Material for this task -
(* ===== verification/Filters.v ===== *)
(** * Filters: the main functions of grep.c, wc.c and cat.c

    The files are what open() finds under a name, and the standard input is one more.  The
    result is the list of the texts that the program writes or prints; [None] is
    more rounds than the bounds of the loops in Textutils, which does not happen. *)

From S2P Require Import Prelude Cstring Ktrace Console Textutils.

Definition output := list (list Z).

Module Filters.

Definition cannot_open (program path : list Z) : list Z := program ++ lit ": cannot open " ++ path ++ [10].

Section Files.
Context (open : list Z -> option fd) (stdin : fd).

Fixpoint grep_files (pattern : list Z) (names : list (list Z)) : option output :=
  match names with
  | [] => Some []
  | a :: names =>
    match open a with
    | None => Some [cannot_open (lit "grep") a]
    | Some f => out ← Grep.grep pattern f; rest ← grep_files pattern names; Some (out ++ rest)
    end
  end.

(** [args] is argv without the name of the program. *)
Definition grep_main (args : list (list Z)) : option output :=
  match args with
  | [] => Some [lit "usage: grep pattern [file ...]" ++ [10]]
  | [pattern] => Grep.grep pattern stdin
  | pattern :: names => grep_files pattern names
  end.

(** What wc prints for one input, and whether it goes on. *)
Definition wc_one (f : fd) (name : list Z) : option (output * bool) :=
  r ← Wc.wc f;
  match r with
  | None => Some ([lit "wc: read error" ++ [10]], false)
  | Some t => text ← format (lit "%d %d %d %s" ++ [10]) [FInt (Wc.l t); FInt (Wc.w t); FInt (Wc.c t); FStr (Some name)]; Some ([text], true)
  end.

(** The loop of main, for wc and for cat: [one] is what is done with a file. *)
Fixpoint each_file (program : list Z) (one : fd -> list Z -> option (output * bool)) (names : list (list Z)) : option output :=
  match names with
  | [] => Some []
  | a :: names =>
    match open a with
    | None => Some [cannot_open program a]
    | Some f =>
      r ← one f a;
      let '(out, ok) := r in
      if ok : bool then rest ← each_file program one names; Some (out ++ rest) else Some out
    end
  end.

Definition wc_main (args : list (list Z)) : option output :=
  match args with
  | [] => fst <$> wc_one stdin []
  | _ => each_file (lit "wc") wc_one args
  end.

Definition cat_main (write : list Z -> Z) (args : list (list Z)) : option output :=
  match args with
  | [] => fst <$> Cat.cat write stdin
  | _ => each_file (lit "cat") (fun f _ => Cat.cat write f) args
  end.

End Files.
End Filters.

Import Filters.

(** cat writes the contents of the files it is given, one after the other. *)
Lemma cat_concatenates open stdin write names ts : names <> [] -> (forall b, write b = Z.of_nat (length b)) ->
  Forall2 (fun a t => exists f, open a = Some f /\ contents f = Some t) names ts ->
  exists out, cat_main open stdin write names = Some out /\ concat out = concat ts.
Proof.
  intros Hne Hw H. unfold cat_main. destruct names as [|a names]; [done|]. clear Hne. remember (a :: names) as l. clear a names Heql.
  induction H as [|a t names ts (f & Ho & Hc) _ (out & E & IH)]; [by exists []|].
  destruct (cat_copies write f t Hc Hw) as (out1 & E1 & <-). exists (out1 ++ out). cbn [each_file]. rewrite Ho, E1. cbn [mbind option_bind]. rewrite E. cbn [mbind option_bind]. split; [done|].
  by rewrite concat_app, IH.
Qed.

(** wc prints one line for every file. *)
Lemma wc_prints_counts open stdin name f t : open name = Some f -> contents f = Some t -> Z.of_nat (length t) < 2147483648 ->
  exists text, wc_main open stdin [name] = Some [text] /\
    format (lit "%d %d %d %s" ++ [10]) [FInt (Z.of_nat (length (filter (fun b => b = 10) t))); FInt (Z.of_nat (words_from false t));
      FInt (Z.of_nat (length t)); FStr (Some name)] = Some text.
Proof.
  intros Ho Hc Hn. destruct (wc_counts f t Hc Hn) as (r & E & <- & <- & <-). eexists. split; [|reflexivity].
  unfold wc_main. cbn [each_file]. rewrite Ho. unfold wc_one. rewrite E. reflexivity.
Qed.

Work task - From the first line above through the line that contains "Some [cannot_open (lit", quote each line exactly. Output nothing more.

Finished exercise -
(* ===== verification/Filters.v ===== *)
(** * Filters: the main functions of grep.c, wc.c and cat.c

    The files are what open() finds under a name, and the standard input is one more.  The
    result is the list of the texts that the program writes or prints; [None] is
    more rounds than the bounds of the loops in Textutils, which does not happen. *)

From S2P Require Import Prelude Cstring Ktrace Console Textutils.

Definition output := list (list Z).

Module Filters.

Definition cannot_open (program path : list Z) : list Z := program ++ lit ": cannot open " ++ path ++ [10].

Section Files.
Context (open : list Z -> option fd) (stdin : fd).

Fixpoint grep_files (pattern : list Z) (names : list (list Z)) : option output :=
  match names with
  | [] => Some []
  | a :: names =>
    match open a with
    | None => Some [cannot_open (lit "grep") a]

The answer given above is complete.